How do I generate "need"?


#1

So, we are tied to SharePoint. There is, sadly, no way around that. So right out if the gate there’s a bit of a limitation. This is compounded by the approach of the decision makers. They are insisting on “out of the box” solution to make the users more excited about SharePoint. I’ve tried to explain that we can, on some level at least, make SharePoint a little better. But in my opinion that means being open to the occasional jquery or javascript web part. They are also upset that no one uses “My Site” within SharePoint. I explained that there is no need to use it. For example, I go to the grocery store every few days; I have a need. I have yet to visit the tailor. Anyone want to guess why? Correct, I don’t have the need. So I’m trying to get the idea through to them that no matter what I design, if there is no “need”, the customer will not be interested. I’m trying to figure out how to get the cutomer to need the My Site feature in SharePoint. Typically I would wait for the demand signal from the user but management is really pushing this. Am I going about this the wrong way?


#2

Am I going about this the wrong way?
By trying to force a need? Perhaps in the real world, yes, but in the corporate world, the rules are often different IMO.

You could try incentivising them to visit the area. I don’t know SharePoint so am unsure about exactly what ‘My Site’ involves, but if people don’t want to use something then you can either force or coerce. I’d tend to go for the latter.


#3

The My Site thing is a social profile thingy. From what I understand it’s enterprise social media that lets your staff do lot’s of things including the ability to share docs with people and it may even work with the task functionality.

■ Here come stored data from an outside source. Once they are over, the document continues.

Definition run_housekeeping : io World unit :=
  now ← sys now_ms;
  expire_reassemblies now;;
  c ← this;
  let cfg := c_config c in
  match c_state c with
  | ConnectionState.Handshaking =>
      (if negb (c_handshake_started_ms c =? 0)
          && (client_handshake_timeout_ms cfg <? w64 (now - c_handshake_started_ms c))
       then count_and_fail Stat.establish_timeouts CloseReason.EstablishTimeout "handshake timeout"
       else mret tt);;
      refresh_runtime_stats
  | ConnectionState.Established =>
      if negb (c_last_recv_ms c =? 0)
         && (client_idle_timeout_ms cfg <? w64 (now - c_last_recv_ms c)) then
        count Stat.idle_timeouts;;
        attempt (queue_close_packet CloseReason.IdleTimeout true);;
        update (λ c, c <| c_close_reason := CloseReason.IdleTimeout |>);;
        transition_state ConnectionState.Closing;;
        refresh_runtime_stats
      else if (c_last_send_ms c =? 0)
              || (client_keepalive_interval_ms cfg <=? w64 (now - c_last_send_ms c)) then
        rc ← attempt queue_keepalive;
        refresh_runtime_stats;;
        if ok rc then mret tt else lift (Err rc)
      else refresh_runtime_stats
  | ConnectionState.Closing =>
      (if negb (c_last_send_ms c =? 0)
          && (client_close_drain_ms cfg <=? w64 (now - c_last_send_ms c)) then
         sys UdpSocket.close;;
         update discard_session;;
         transition_state ConnectionState.Closed
       else mret tt);;
      refresh_runtime_stats
  | ConnectionState.Idle | ConnectionState.Closed => refresh_runtime_stats
  end.

Definition tick : io World unit :=
  flush_pending;;
  pump_reliable;;
  pump_receive;;
  run_housekeeping.

(** ** Opening and closing a connection *)

Definition close (reason : CloseReason) : io World unit :=
  c ← this;
  match c_state c with
  | ConnectionState.Closed | ConnectionState.Idle => mret tt
  | state =>
      let encrypted := bool_decide (state = ConnectionState.Established)
                       || bool_decide (state = ConnectionState.Closing) in
      rc ← attempt (queue_close_packet reason encrypted);
      if negb (ok rc) then
        fail_connection reason "failed to queue close packet";;
        lift (Err rc)
      else
        update (λ c, c <| c_close_reason := reason |>);;
        transition_state ConnectionState.Closing;;
        refresh_runtime_stats
  end.

(** [runtime] is the status of the socket runtime. *)
Definition runtime_status (runtime : Result) : Result :=
  if ok runtime then crypto_runtime_status else runtime.

Definition connect (runtime : Result) (server : Endpoint) : io World unit :=
  if negb (ok (runtime_status runtime)) then lift (Err (runtime_status runtime))
  else
    reset_for_connect;;
    update (λ c, c <| c_server := normalize_connect_endpoint server |>);;
    c ← this;
    sys (UdpSocket.open (sa_family (c_server c)));;
    sys (UdpSocket.connect (c_server c));;
    sys (UdpSocket.set_nonblocking true);;
    random ← sys (random_bytes 32);
    match crypto_generate_keypair random with
    | UB => undefined
    | Err rc => sys UdpSocket.close;; lift (Err rc)
    | Done keys =>
        nonce ← sys (random_bytes NetConfig.ClientNonceBytes);
        update (λ c, c <| c_ephemeral := keys |>
                       <| c_client_nonce := nonce |>
                       <| c_stats := stat_set Stat.handshake_attempts 1 reset_stats |>
                       <| c_attempted_resumption :=
                            client_enable_session_resumption (c_config c)
                            && c_have_resumption_token c |>);;
        c ← this;
        when (c_attempted_resumption c) (count Stat.session_resumptions_attempted);;
        now ← sys now_ms;
        update (λ c, c <| c_handshake_started_ms := now |>);;
        transition_state ConnectionState.Handshaking;;
        refresh_runtime_stats;;
        emit_log LogLevel.Info "client starting handshake";;
        send_client_hello
    end.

I agree with your managers- this is an important tool for staff to use. It’s just not as black and white as do they [I]need[/I] it?

I think it’s very interesting that this organisation actually wants people to use it. From what I’ve seen many organisations freak out at the idea of people having their own space and having the ability to post things that they can’t control.

SP2013 out of the box isn’t that bad- 2010 was revolting. 2013 has a lot of new stuff that significntly improves the user experience. Search actually works! LOL
From a workplace culture and collaboration perspective, I think it’s nice to see that management want this. I personally think it addresses multiple needs that all organisations have; the need to collaborate with your staff and co-workers, networking, exploring new ways of working. It also works as a people directory.

I think the My Site should be allowed. People don’t actually have to do anything with it but the option should be there. We should have multiple channels to connect with the other humans in our workplace and that could never be a bad thing. If they don’t all use it- so what? Is something bad going to happen? Probably not.


#4

We are actually using 2010. They are asking me to make a design that people like and want to use. I spent the better part of yesterday evening trying to figure out solutions to this in my head. You’re right about 2010 though! Thanks for the responses. I’ll consider all of this as I move forward on the project. Thanks again!


#5

Oh no, sorry to hear that.


#6

Despite being more than a year old since this question was posted, it’s a very interesting topic for me so I thought I’d comment and re-start the conversation if that’s okay.

  • My first thought (and something you actually did touch on @maxflyer) is that you can’t really “create” a need for someone else - a person either “needs” something or not. In this case, they clearly do not “need” to use this My site feature and the proof of that is that your colleagues have gotten along quite well all this time without using it.

Apparently My Site doesn’t offer sufficient value in the eyes of your employees to even desire/want to engage with it.

  • You can create a desire in someone else to use something however - think advertising

The underlying tension or dynamic that I sense here is one I’ve come across often in business. They want you to make people feel differently and act differently about a legacy product without actually fundamentally changing the product or, worse yet, switching towards a totally different product that people actually already WANT to use.

I note they didn’t ask you how you could encourage staff to share and collaborate online with each other more which, I believe, really should have been the assignment and not “save this tool for us.”

Propping up fundamentally bad or unwanted products shouldn’t be the role of a designer, in my humble opinion.